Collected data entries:
----------

Lemma recurring_jobs_recurring
    (config : Configuration Logging) (reads : nat) (r : JobRequest) :
  AddJob r ∈ recurring_jobs config clock FLAP_DECREMENT_INTERVAL_SECONDS reads →
  recurring r.
Proof.
  intros Hr. unfold recurring_jobs in Hr.
  repeat (apply elem_of_cons in Hr as [Hr|Hr];
          [try discriminate Hr; injection Hr as ->; exact I|]).
  by apply elem_of_nil in Hr.
Qed.

(** Whether [setup_initial_job_schedule] returns or ends in the
    [OverflowError] of a stop date that cannot be computed, it has by then
    registered the state dump under the id that [reschedule_dump_state]
    looks up, with the configured persistence period and file, and it did
    so before it registered the two observers that call
    [reschedule_dump_state]; no other job is given an id. *)
Theorem setup_registers_dump_job_first
    (loop : nat) (args : Namespace) (w : World (Daemon Logging)) :
  ∃ result w' before request after,
    setup loop args w = (result, w') ∧
    (result = Return tt ∨ result = Raise OverflowError) ∧
    calls _ (heap w') = calls _ (heap w) ++ before ++ [AddJob request] ++ after ∧
    request =
      mkJobRequest dump_state_to_file
        (IntervalMinutes (persistence_period _ (state_config _ (heap w))))
        [FileArg (persistence_file _ (state_config _ (heap w)))]
        (Some STATE_DUMP_JOB_ID) None ∧
    (∀ c, c ∈ before → registers_observer c = false) ∧
    AddEventObserver on_commit ∈ after ∧
    AddPmObserver on_pm_change ∈ after ∧
    (∀ r, AddJob r ∈ before ++ after → job_id r = None).
Proof.
  rewrite setup_run. unfold recurring_jobs.
  destruct (stop_after args) as [seconds|];
    [destruct (representable _ _)|]; eexists _, _, [_; _], _, _;
    (split; [reflexivity|]); (split; [by auto|]);
    (split; [reflexivity|]); (split; [reflexivity|]);
    (split; [|split; [|split]]).
  all: try (intros c Hc; repeat (apply elem_of_cons in Hc as [->|Hc]; [done|]);
            by apply elem_of_nil in Hc).
  all: try (repeat constructor; fail).
  all: intros r Hr; cbn [app] in Hr;
    repeat (apply elem_of_cons in Hr as [Hr|Hr];
            [try discriminate Hr; injection Hr as ->; reflexivity|]);
    by apply elem_of_nil in Hr.
Qed.

(** The stop job is asked for only by a [--stop-in] that is given and not 0:
    without one, [setup_initial_job_schedule] returns with interval jobs
    only and logs nothing.  With one, the stop is announced in the log; when
    its date can be computed the stop job is added last, dated the time of
    the clock plus that many seconds, and when it cannot (the seconds do not
    make a [timedelta], or the date lies beyond year 9999) the function
    raises [OverflowError] with the interval jobs registered and no stop
    job. *)
Theorem setup_stop_job (loop : nat) (args : Namespace) (w : World (Daemon Logging)) :
  ∃ result w' added,
    setup loop args w = (result, w') ∧
    calls _ (heap w') = calls _ (heap w) ++ added ∧
    match stop_in args with
    | Some 0 | None =>
        result = Return tt ∧
        logged w' = logged w ∧
        ∀ r, AddJob r ∈ added → recurring r
    | Some seconds =>
        logged w' =
          logged w ++ [mkLogRecord INFO "Instructed to stop in %s seconds"
                         [ArgInt seconds]] ∧
        if representable (clock (clock_reads _ (heap w) + 3)) seconds
        then
          result = Return tt ∧
          last added =
            Some (AddJob (mkJobRequest (loop_stop loop)
                            (DateTrigger (clock (clock_reads _ (heap w) + 3)
                                          + timedelta_seconds seconds))
                            [] None None))
        else
          result = Raise OverflowError ∧
          ∀ r, AddJob r ∈ added → recurring r
    end.
Proof.
  rewrite setup_run. unfold stop_after.
  pose proof (recurring_jobs_recurring (state_config _ (heap w)) (clock_reads _ (heap w)))
    as Hrecurring.
  replace (clock_reads _ (heap w) + 3)%nat with (S (S (S (clock_reads _ (heap w)))))
    by lia.
  destruct (stop_in args) as [seconds|]; [destruct (Z.eqb_spec seconds 0) as [->|Hstop]|].
  - eexists _, _, _. split; [reflexivity|]. split; [reflexivity|]. by repeat split.
  - destruct (representable _ _) eqn:Hdate; eexists _, _, _;
      (split; [reflexivity|]); (split; [reflexivity|]);
      destruct seconds; try done; rewrite Hdate;
      (split; [reflexivity|]); split; try done; apply last_snoc.
  - eexists _, _, _. split; [reflexivity|]. split; [reflexivity|]. by repeat split.
Qed.

(** [init_event_loop] once the trap receiver is out of the way (it was not
    asked for, or it could be opened), for a switch of user that returned,
    if one was asked for. *)
Lemma init_to_setup (args : Namespace) (loop : option nat) (w : World (Daemon Logging))
    (process : Process) (written : list LogRecord) :
  trap_port args = 0 ∨
  trap_open (identity (os_process _ (heap w))) (trap_port args) = Return tt →
  (if arg_truthy (user args)
   then ∃ switched,
          switch_to_user passwd group kernel (default ""%string (user args))
            (mkWorld (os_process _ (heap w)) (logged w))
            = (Return switched, mkWorld process written)
   else process = os_process _ (heap w) ∧ written = logged w) →
  init args loop w =
    match
      setup (default get_event_loop loop) args
        (mkWorld
           (mkDaemon _ (state_config _ (heap w)) process
              (calls _ (heap w)
                 ++ if trap_port args =? 0 then []
                    else trap_calls (trap_port args) (default get_event_loop loop))
              (clock_reads _ (heap w)))
           written)
    with
    | (Return _, w') =>
        (loop_result (run_forever (default get_event_loop loop)),
         mkWorld
           (after_calls (heap w')
              [ZinoServer (default get_event_loop loop); Serve;
               RunForever (default get_event_loop loop)] 0)
           (logged w'))
    | (Raise e, w') => (Raise e, w')
    end.
Proof.
  intros Htrap Hswitch.
  destruct w as [[config proc made reads] lg].
  cbn [heap logged os_process clock_reads state_config calls] in *.
  unfold init_event_loop.
  cbv [call in_process mbind mret Py_bind Py_ret get_heap put_heap log lift raise
       sys_exit try_except heap logged state_config os_process calls clock_reads].
  unfold trap_calls, loop_result.
  destruct (Z.eqb_spec (trap_port args) 0) as [Hoff|Hon]; cbn [negb].
  - rewrite app_nil_r. destruct (arg_truthy (user args)).
    + destruct Hswitch as [switched ->]. cbn [heap logged].
      destruct switched;
        destruct (setup _ _ _) as [[[]|e] [[c p m r] l]]; try done;
        cbv [after_calls heap logged state_config os_process calls clock_reads];
        destruct (run_forever _) as [| |[]]; startup_done.
    + destruct Hswitch as [-> ->].
      destruct (setup _ _ _) as [[[]|e] [[c p m r] l]]; try done;
        cbv [after_calls heap logged state_config os_process calls clock_reads];
        destruct (run_forever _) as [| |[]]; startup_done.
  - destruct Htrap as [?|Hopen]; [done|]. rewrite Hopen.
    rewrite <- !(assoc_L (++)). cbn [app].
    destruct (arg_truthy (user args)).
    + destruct Hswitch as [switched ->]. cbn [heap logged].
      destruct switched;
        destruct (setup _ _ _) as [[[]|e] [[c p m r] l]]; try done;
        cbv [after_calls heap logged state_config os_process calls clock_reads];
        destruct (run_forever _) as [| |[]]; startup_done.
    + destruct Hswitch as [-> ->].
      destruct (setup _ _ _) as [[[]|e] [[c p m r] l]]; try done;
        cbv [after_calls heap logged state_config os_process calls clock_reads];
        destruct (run_forever _) as [| |[]]; startup_done.
Qed.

----------

## AIM OF THE TASK
Going through the entries above, show each line that contains "OverflowError".

## RESPONSE
    [OverflowError] of a stop date that cannot be computed, it has by then
    (result = Return tt ∨ result = Raise OverflowError) ∧
    raises [OverflowError] with the interval jobs registered and no stop
          result = Raise OverflowError ∧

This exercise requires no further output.